Lemma buildStep_inv c5 marks hz older S b ok t t' :
  tableInv c5 marks hz older t -> coarse S -> (S | b) -> 0 <= b ->
  (S = StepHour -> (b + StepHour) * second <= hz) ->
  (S = StepDay -> exists th, marks !! Step5m = Some th /\ b + StepDay <= th) ->
  (marks !! sourceOf S = None -> older (sourceOf S) (b + S)) ->
  dayFree t S b ->
  (ok = true \/ forall th, marks !! sourceOf S = Some th -> th < b + S) ->
  buildStep c5 S b ok t t' ->
  tableInv c5 marks hz older t' /\ (ok = true -> hasAt t' S b -> wholeAt t' S b).
Proof.
  intros Hi HS Hd Hb0 Hhour Hday Hst Hfree Hok (w & -> & Hw & Hc & Hall).
  pose proof (ti_keys _ _ _ _ _ Hi) as Hk.
  assert (ok = true -> hasAt (replaceAll t w) S b -> wholeAt (replaceAll t w) S b) as Hwhole.
  { intros Ho Ha r Hr. unfold built in Hr. rewrite write_sources_self in Hr by eauto.
    apply (written_lookup t S b); [done|]. apply Hall; [done| |done].
    apply (write_hasAt_inv t S b w Hw) in Ha as [Ha|(_ & _ & Ha)]; [|by apply Hc].
    by eapply hasAt_complete. }
  split; [|done].
  assert (forall S' b', coarse S' -> hasAt t S' b' ->
    sources (replaceAll t w) S' b' = sources t S' b') as Hsrc.
  { intros S' b' HS' Ha'. apply (write_sources t S b w Hk Hw); [done|]. intros [E1 E2].
    destruct (coarse_source S' HS') as [[-> E]|[-> E]]; rewrite E in E1; subst S.
    - by destruct HS.
    - by apply (Hfree eq_refl b'). }
  constructor.
  - by apply (write_keys t S b).
  - intros k r [[Hin E]|[Hl _]]%replaceAll_Some HSr.
    + destruct (written_at t S b w Hw r Hin) as [-> ->]. unfold built.
      rewrite write_sources_self by eauto. by apply Hw.
    + unfold built. rewrite Hsrc; [by eapply ti_built|done|]. by exists k, r.
  - intros b' [Ha|(<- & -> & Hne)]%(write_hasAt_inv t S b w Hw); [by eapply ti_hour|].
    split; [|by apply Hhour]. apply Hc in Hne. unfold completeAt in Hne. by case_decide.
  - intros b' Ha. assert ((exists th, marks !! Step5m = Some th /\ b' + StepDay <= th) /\
      hoursHeld t b') as [? Hh].
    { apply (write_hasAt_inv t S b w Hw) in Ha as [Ha|(<- & -> & Hne)]; [by eapply ti_day|].
      split; [by apply Hday|]. apply Hc in Hne. unfold completeAt in Hne. by case_decide. }
    split; [done|]. intros h ? ?. apply (write_hasAt t w Hk). by apply Hh.
  - intros S' b' HS' Hm [Ha|(-> & -> & _)]%(write_hasAt_inv t S b w Hw); [by eapply ti_start|auto].
  - intros S' b' th HS' Hm Hle Ha.
    destruct (decide (S' = S /\ b' = b)) as [[-> ->]|Hne].
    { destruct Hok as [Ho|Hlt]; [by apply Hwhole|]. specialize (Hlt th Hm). lia. }
    apply (write_hasAt_inv t S b w Hw) in Ha as [Ha|(-> & -> & _)]; [|tauto].
    intros r Hr. unfold built in Hr. rewrite Hsrc in Hr by done.
    apply (write_other t S b w Hk Hw); [|by eapply ti_whole].
    intros [E1 E2]. apply merge_at in Hr as [??]. apply Hne. split; congruence.
Qed.

(** ** Moving the watermark *)

Lemma setMark_inv c5 marks hz older S e t :
  tableInv c5 marks hz older t -> coarse S ->
  (forall th, marks !! sourceOf S = Some th -> th <= e) ->
  (forall b, b + S <= e -> hasAt t S b -> wholeAt t S b) ->
  tableInv c5 (<[sourceOf S := e]> marks) hz older t.
Proof.
  intros Hi HS Hle Hw. destruct Hi as [Hk Hb Hh Hd Hs Hwh]. constructor; try done.
  - intros b Ha. destruct (Hd b Ha) as [(th & Hm & ?) ?]. split; [|done].
    rewrite lookup_insert. case_decide as E; [|by eauto]. exists e. split; [done|].
    rewrite E in Hle. specialize (Hle th Hm). lia.
  - intros S' b HS'. rewrite lookup_insert. case_decide; [done|]. by apply Hs.
  - intros S' b th HS'. rewrite lookup_insert. case_decide as E; [|by apply Hwh].
    apply sourceOf_inj in E as <-; [|done..]. intros [= <-]. apply Hw.
Qed.

(** ** Writes to open 5-minute buckets *)

(** The rest of the world moves: rows of 5-minute buckets from [hz] on change. *)
Lemma frame_inv (c5 c5' : Z -> Prop) marks hz hz' (older older' : Z -> Z -> Prop) t t' :
  tableInv c5 marks hz older t ->
  (forall k r, stepOf r <> Step5m \/ bucketOf r * second < hz ->
    t !! k = Some r <-> t' !! k = Some r) ->
  keysOk t' -> hz <= hz' ->
  (forall b, (b + StepHour) * second <= hz -> c5 b -> c5' b) ->
  (forall s e, older s e -> older' s e) ->
  tableInv c5' marks hz' older' t'.
Proof.
  intros [Hk Hb Hh Hd Hs Hwh] Hsame Hk' Hhz Hc Ho.
  assert (forall S b, coarse S -> hasAt t' S b <-> hasAt t S b) as Hhas.
  { intros S b HS. split; intros (k & r & Hl & <- & E); exists k, r; (split; [|done]);
      eapply Hsame; eauto; left; by destruct HS as [->| ->]. }
  assert (forall S b, coarse S -> hasAt t S b -> sources t' S b = sources t S b) as Hsrc.
  { intros S b HS Ha. symmetry. apply sources_ext. intros k r Es Eb. apply Hsame.
    destruct (coarse_source S HS) as [[-> E]|[-> E]]; [right|left; rewrite Es, E; done].
    destruct (Hh b Ha) as [_ ?]. unfold second in *. lia. }
  assert (forall k r, coarse (stepOf r) -> t' !! k = Some r -> t !! k = Some r) as Hback.
  { intros k r HS. apply Hsame. left. by destruct HS as [->| ->]. }
  constructor; [done|..].
  - intros k r Hl HS. unfold built. rewrite Hsrc; [by eapply Hb; eauto|done|].
    exists k, r. split; [by apply Hback|done].
  - intros b [? ?]%Hhas%Hh; [|by left]. split; [by apply Hc|lia].
  - intros b [? Hhd]%Hhas%Hd; [|by right]. split; [done|]. intros h ? ?.
    apply Hhas; [by left|]. by apply Hhd.
  - intros S b HS Hm Ha%Hhas; [|done]. by apply Ho, Hs.
  - intros S b th HS Hm Hle Ha%Hhas r Hr; [|done]. unfold built in Hr.
    rewrite Hsrc in Hr by done. pose proof (merge_at _ _ _ _ Hr) as [E _].
    apply Hsame; [left; rewrite E; by destruct HS as [->| ->]|]. by eapply Hwh.
Qed.
End Table.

◆ Aim of the exercise: Nothing beyond the line containing "->]. unfold built." is to be output; the lines above, from the first one onward to that line, are to be transcribed exactly.

◆ Task output:
Lemma buildStep_inv c5 marks hz older S b ok t t' :
  tableInv c5 marks hz older t -> coarse S -> (S | b) -> 0 <= b ->
  (S = StepHour -> (b + StepHour) * second <= hz) ->
  (S = StepDay -> exists th, marks !! Step5m = Some th /\ b + StepDay <= th) ->
  (marks !! sourceOf S = None -> older (sourceOf S) (b + S)) ->
  dayFree t S b ->
  (ok = true \/ forall th, marks !! sourceOf S = Some th -> th < b + S) ->
  buildStep c5 S b ok t t' ->
  tableInv c5 marks hz older t' /\ (ok = true -> hasAt t' S b -> wholeAt t' S b).
Proof.
  intros Hi HS Hd Hb0 Hhour Hday Hst Hfree Hok (w & -> & Hw & Hc & Hall).
  pose proof (ti_keys _ _ _ _ _ Hi) as Hk.
  assert (ok = true -> hasAt (replaceAll t w) S b -> wholeAt (replaceAll t w) S b) as Hwhole.
  { intros Ho Ha r Hr. unfold built in Hr. rewrite write_sources_self in Hr by eauto.
    apply (written_lookup t S b); [done|]. apply Hall; [done| |done].
    apply (write_hasAt_inv t S b w Hw) in Ha as [Ha|(_ & _ & Ha)]; [|by apply Hc].
    by eapply hasAt_complete. }
  split; [|done].
  assert (forall S' b', coarse S' -> hasAt t S' b' ->
    sources (replaceAll t w) S' b' = sources t S' b') as Hsrc.
  { intros S' b' HS' Ha'. apply (write_sources t S b w Hk Hw); [done|]. intros [E1 E2].
    destruct (coarse_source S' HS') as [[-> E]|[-> E]]; rewrite E in E1; subst S.
    - by destruct HS.
    - by apply (Hfree eq_refl b'). }
  constructor.
  - by apply (write_keys t S b).
  - intros k r [[Hin E]|[Hl _]]%replaceAll_Some HSr.
    + destruct (written_at t S b w Hw r Hin) as [-> ->]. unfold built.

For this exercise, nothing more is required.